Vectorworks 2026と新しいMorpholio Traceとの連携機能や最新の機能をすべて体験するには、無料で7日間使用いただけるVectorworks評価版をお申し込みいただき、さらに、Apple App StoreからiPadおよびiPhone用のMorpholio Traceをダウンロードしてください。
2011年、4人の建築家によって設立された Morpholio は、「手描きはデジタル化が進む設計プロセスにおいても不可欠である」という理念のもとに誕生しました。彼らは iPad と Apple Pencil を通じて、デザイン領域における新たな創造の潮流を切り開くことを目指しました。現在では世界各国にユーザーコミュニティーを広げ、数多くの「Best Apps」リストに選出されるなど、高い評価を受けています。
Morpholio の iPad・iPhone 向けアプリには、スケッチや製図のための「Trace」、ムードボードやデザインボード作成のための「Board」、そしてデジタルスケッチブック「Journal」などが含まれ、創造プロセスをより直感的かつ魅力的に支援しています。
2026年には、Morpholio が Vectorworks ファミリーの一員となり、モバイルデザインツール群と、CAD・BIM テクノロジーのリーディングカンパニーである Vectorworks の専門的ソリューションが融合しました。これにより、創造性を重視するデザイナーに対し、構想から実現までをシームレスにサポートする新たな体験が提供されています。

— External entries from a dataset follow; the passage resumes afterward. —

(** The arithmetic branch, evaluated. *)
Lemma convert_unit_numeric (point : dict) target v cfrom cto ff tf :
  point !! "value" = Some (PNum v) ->
  py_get point "unit_id" ≠ PNone ->
  py_get point "unit_id" ≠ target ->
  conv_of (py_get point "unit_id") = Ok cfrom ->
  conv_of target = Ok cto ->
  factor cfrom = Some ff -> ff ≠ 0 ->
  factor cto = Some tf -> tf ≠ 0 ->
  convert point target =
    Ok (<["unit_id" := target]>
          (<["value" := PNum (((v * ff + default 0 (offset cfrom))
                               - default 0 (offset cto)) / tf)]> point)).
Proof.
  intros Hv Hu Hne Hfrom Hto Hff Hff0 Htf Htf0.
  rewrite (convert_unit_convertible _ _ _ _ _ _ Hu Hne Hfrom Hto Hff Hff0 Htf Htf0).
  rewrite (py_get_lookup _ _ _ Hv). unfold py_item. rewrite Hv. done.
Qed.

(** The branch of a null value, evaluated. *)
Lemma convert_unit_null (point : dict) target cfrom cto ff tf :
  py_get point "value" = PNone ->
  py_get point "unit_id" ≠ PNone ->
  py_get point "unit_id" ≠ target ->
  conv_of (py_get point "unit_id") = Ok cfrom ->
  conv_of target = Ok cto ->
  factor cfrom = Some ff -> ff ≠ 0 ->
  factor cto = Some tf -> tf ≠ 0 ->
  convert point target = Ok (<["unit_id" := target]> point).
Proof.
  intros Hv Hu Hne Hfrom Hto Hff Hff0 Htf Htf0.
  rewrite (convert_unit_convertible _ _ _ _ _ _ Hu Hne Hfrom Hto Hff Hff0 Htf Htf0).
  by rewrite Hv.
Qed.

(** C2: a numeric value in a unit other than the target, both units with
    a non-zero factor, comes back as
    ((value * from.factor + from.offset) - to.offset) / to.factor
    under the target unit. *)
Theorem convert_unit_two_hop (point : dict) target v cfrom cto ff tf :
  point !! "value" = Some (PNum v) ->
  py_get point "unit_id" ≠ PNone ->
  py_get point "unit_id" ≠ target ->
  conv_of (py_get point "unit_id") = Ok cfrom ->
  conv_of target = Ok cto ->
  factor cfrom = Some ff -> ff ≠ 0 ->
  factor cto = Some tf -> tf ≠ 0 ->
  ∃ p', convert point target = Ok p'
        ∧ p' !! "value" = Some (PNum (((v * ff + default 0 (offset cfrom))
                                       - default 0 (offset cto)) / tf))
        ∧ p' !! "unit_id" = Some target
        ∧ p' = <["unit_id" := target]>
                 (<["value" := PNum (((v * ff + default 0 (offset cfrom))
                                      - default 0 (offset cto)) / tf)]> point).
Proof.
  intros Hv Hu Hne Hfrom Hto Hff Hff0 Htf Htf0.
  eexists. split; [by eapply convert_unit_numeric|].
  split; [|split; [|done]].
  - rewrite lookup_insert_ne by done. apply lookup_insert_eq.
  - apply lookup_insert_eq.
Qed.

Lemma convertible_dec a : convertible a ∨ ¬ convertible a.
Proof.
  destruct a as [[[[f|] o]|]].
  - destruct (decide (f = 0)) as [-> | Hne].
    + right. intros (cf & g & [= <-] & [= <-] & Hg). done.
    + left. by eexists _, f.
  - right. intros (cf & g & [= <-] & [=] & _).
  - right. intros (cf & g & [=] & _).
Qed.

Lemma convertible_conv_of u a :
  lookup_units u = Ok a -> convertible a ->
  ∃ cf f, conv_of u = Ok cf ∧ factor cf = Some f ∧ f ≠ 0.
Proof.
  intros Hu (cf & f & Hcf & Hf & Hne). exists cf, f.
  unfold lookup_conv_factor. rewrite Hu. simpl. by rewrite Hcf.
Qed.

Lemma not_convertible_conv_of u a :
  lookup_units u = Ok a -> ¬ convertible a ->
  conv_of u = Raise AttributeError
  ∨ ∃ cf, conv_of u = Ok cf ∧ py_truthy (cf_factor cf) = false.
Proof.
  intros Hu Hn. unfold lookup_conv_factor. rewrite Hu. simpl.
  destruct (baseConvFactor a) as [cf|] eqn:Hcf; [|by left].
  right. exists cf. split; [done|].
  apply py_falsy_factor.
  destruct (factor cf) as [f|] eqn:Hf; [|by left].
  right. f_equal. destruct (decide (f = 0)) as [|Hne]; [done|].
  destruct Hn. by exists cf, f.
Qed.

(** C3: for a point whose unit is not the target, a source or target unit
    without a usable factor makes [convert_unit] raise, so that nothing is
    returned at all; with both factors present and non-zero the
    "not convertible" exception is not raised. *)
Theorem convert_unit_non_convertible (point : dict) target afrom ato :
  py_get point "unit_id" ≠ PNone ->
  py_get point "unit_id" ≠ target ->
  lookup_units (py_get point "unit_id") = Ok afrom ->
  lookup_units target = Ok ato ->
  (¬ convertible afrom ∨ ¬ convertible ato ->
     ∃ e, convert point target = Raise e)
  ∧ (convertible afrom -> convertible ato ->
     ∀ w, convert point target ≠ Raise (NotConvertible w)).
Proof.
  intros Hu Hne Hfrom Hto. split.
  - intros Hbad. unfold convert_unit.
    rewrite convert_unit_proceeds by done.
    rewrite (py_item_get point "unit_id") by done. simpl.
    destruct (convertible_dec afrom) as [Hc|Hn].
    + destruct Hbad as [|Hnto]; [done|].
      destruct (convertible_conv_of _ _ Hfrom Hc) as (cf & f & -> & Hf & Hf0).
      simpl. rewrite (py_truthy_factor _ _ Hf Hf0). simpl.
      destruct (not_convertible_conv_of _ _ Hto Hnto) as [Ht | (ct & Ht & Hfalse)];
        rewrite Ht; simpl; rewrite ?Hfalse; simpl; eauto.
    + destruct (not_convertible_conv_of _ _ Hfrom Hn) as [Hf | (cf & Hf & Hfalse)];
        rewrite Hf; simpl; rewrite ?Hfalse; simpl; eauto.
  - intros Hcf Hct w.
    destruct (convertible_conv_of _ _ Hfrom Hcf) as (cf & ff & Hcf' & Hff & Hff0).
    destruct (convertible_conv_of _ _ Hto Hct) as (ct & tf & Hct' & Htf & Htf0).
    rewrite (convert_unit_convertible _ _ _ _ _ _ Hu Hne Hcf' Hct' Hff Hff0 Htf Htf0).
    unfold py_get, py_item.
    destruct (point !! "value") as [[|v|s]|]; simpl; discriminate.
Qed.

(** What a successful conversion to another unit returns: the point with
    the target unit written over [unit_id], after at most one write to
    [value]. *)
Lemma convert_unit_Ok_inv (point p' : dict) target :
  py_get point "unit_id" ≠ PNone ->
  py_get point "unit_id" ≠ target ->
  convert point target = Ok p' ->
  p' = <["unit_id" := target]> point
  ∨ ∃ c, p' = <["unit_id" := target]> (<["value" := c]> point).
Proof.
  intros Hu Hne. unfold convert_unit.
  rewrite convert_unit_proceeds by done.
  rewrite (py_item_get point "unit_id") by done. simpl.
  destruct (conv_of (py_get point "unit_id")) as [cf|]; simpl; [|done].
  destruct (negb (py_truthy (cf_factor cf))); [done|].
  destruct (conv_of target) as [ct|]; simpl; [|done].
  destruct (negb (py_truthy (cf_factor ct))); [done|].
  destruct (negb (bool_decide (py_get point "value" = PNone))); simpl.
  - destruct (py_item point "value") as [v|]; simpl; [|done].
    destruct (py_arith Qcmult v (cf_factor cf)) as [a|]; simpl; [|done].
    destruct (py_arith Qcplus a (cf_offset cf)) as [b|]; simpl; [|done].
    destruct (py_arith Qcminus b (cf_offset ct)) as [c|]; simpl; [|done].
    destruct (py_arith Qcdiv c (cf_factor ct)) as [d|]; simpl; [|done].
    intros [= <-]. right. by exists d.
  - intros [= <-]. by left.
Qed.

(** C8 (as amended): a successful conversion to a unit other than the
    point's own sets [unit_id] to the target and leaves every field other
    than [unit_id] and [value] as it was. *)
Theorem convert_unit_frame (point p' : dict) target :
  py_get point "unit_id" ≠ PNone ->
  py_get point "unit_id" ≠ target ->
  convert point target = Ok p' ->
  p' !! "unit_id" = Some target
  ∧ ∀ k : string, k ≠ "unit_id"%string -> k ≠ "value"%string -> p' !! k = point !! k.
Proof.
  intros Hu Hne Hc.
  destruct (convert_unit_Ok_inv _ _ _ Hu Hne Hc) as [-> | [c ->]].
  - split; [apply lookup_insert_eq|].
    intros k Hk _. by rewrite lookup_insert_ne.
  - split; [apply lookup_insert_eq|].
    intros k Hk Hk'. by rewrite !lookup_insert_ne.
Qed.

(** C10: a null value under convertible units is not touched; only the
    unit is rewritten. *)
Theorem convert_unit_null_value (point : dict) target cfrom cto ff tf :
  py_get point "value" = PNone ->
  py_get point "unit_id" ≠ PNone ->
  py_get point "unit_id" ≠ target ->
  conv_of (py_get point "unit_id") = Ok cfrom ->
  conv_of target = Ok cto ->
  factor cfrom = Some ff -> ff ≠ 0 ->
  factor cto = Some tf -> tf ≠ 0 ->
  ∃ p', convert point target = Ok p'
        ∧ p' = <["unit_id" := target]> point
        ∧ p' !! "value" = point !! "value"
        ∧ py_get p' "value" = PNone.
Proof.
  intros Hv Hu Hne Hfrom Hto Hff Hff0 Htf Htf0.
  exists (<["unit_id" := target]> point).
  split; [by eapply convert_unit_null|]. split; [done|].
  assert (Hl : (<["unit_id" := target]> point : dict) !! "value" = point !! "value")
    by by rewrite lookup_insert_ne.
  split; [done|]. unfold py_get in *. by rewrite Hl.
Qed.



End ConvertUnit.

(** ** The conversions at the sample data *)

Section ConvertUnitSamples.

Local Open Scope Qc_scope.

(** The example of the specification, run through the source. *)
Lemma sample_conversion :
  convert_unit Examples.units_table Examples.point_100 (PNum 2)
  = Ok {[ "value" := PNum (Qc_of_Z 100000); "unit_id" := PNum 2;
          "start_date" := PStr "2017-01-01T00:00:00.000Z" ]}.
Proof.
  rewrite (convert_unit_convertible Examples.units_table Examples.point_100 (PNum 2)
             (ConvFactor (Some (Qc_of_Z 1000)) (Some 0))
             (ConvFactor (Some 1) (Some 0))
             (Qc_of_Z 1000) 1); try done.
  transitivity
    (Ok (<["unit_id" := PNum 2]>
           (<["value" := PNum ((Qc_of_Z 100 * Qc_of_Z 1000 + 0 - 0) / 1)]>
              Examples.point_100))); [reflexivity|].
  replace ((Qc_of_Z 100 * Qc_of_Z 1000 + 0 - 0) / 1) with (Qc_of_Z 100000)
    by (apply Qc_is_canon; reflexivity).
  reflexivity.
Qed.

Lemma convert_unit_identity_witness :
  convert_unit Examples.no_lookup Examples.point_100 (PNum 1) = Ok Examples.point_100
  ∧ convert_unit Examples.no_lookup (delete "unit_id" Examples.point_100) (PNum 2)
    = Ok (delete "unit_id" Examples.point_100).
Proof.
  split.
  - apply convert_unit_identity. right. reflexivity.
  - apply convert_unit_identity. left. reflexivity.
Defined.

創業当初から変わらぬ使命は、すべてのデザイナーが、スケッチから現実の形へと発想を具現化できるよう支援することです。Morpholio は、創造性と革新性を引き出す直感的なツールを今後も提供し続けます。
Vectorworks, Inc.は、建築・建設およびエンタテインメント業界のデザイナーが創造性を損なうことなくコンセプトから最終成果物までを円滑に支援する、設計およびBIMソフトウェアを開発しています。
この統合プラットフォームは、3Dモデリング、BIM、ビジュアライゼーション、図面作成を単一のインターフェイスに集約しています。これにより、チームはアイデアを明確に共有し、変化するプロジェクトの要件に柔軟に対応できるほか、オープンなワークフローとインテリジェントなクラウド対応ツールを通じて、優れた体験を創出することが可能になります。
Vectorworksの製品ラインアップには、数々の賞を受賞したMorpholioアプリも含まれており、モバイルとデスクトップを横断したデザインプロセスを展開し、インスピレーションから実行に至るまでアイデアをシームレスにつなぎます。
Nemetschekグループの一員であるVectorworksは世界85カ国以上のデザイナーを支援しています。
限界のないデザインを実現する方法については、vectorworks.net をご覧いただくか、@Vectorworksをフォローしてください。
ベクターワークスジャパン株式会社はVectorworksシリーズをはじめとする、デザインおよびBIMソフトウェアプロバイダであるVectorworks, Inc.の日本法人です。2024年にNemetschekグループの一員となり、建築、インテリア・内装、都市計画、造園、エンタテインメントなどの幅広い分野で、デザイナーの想いを形にする設計環境の提供と支援を続けています。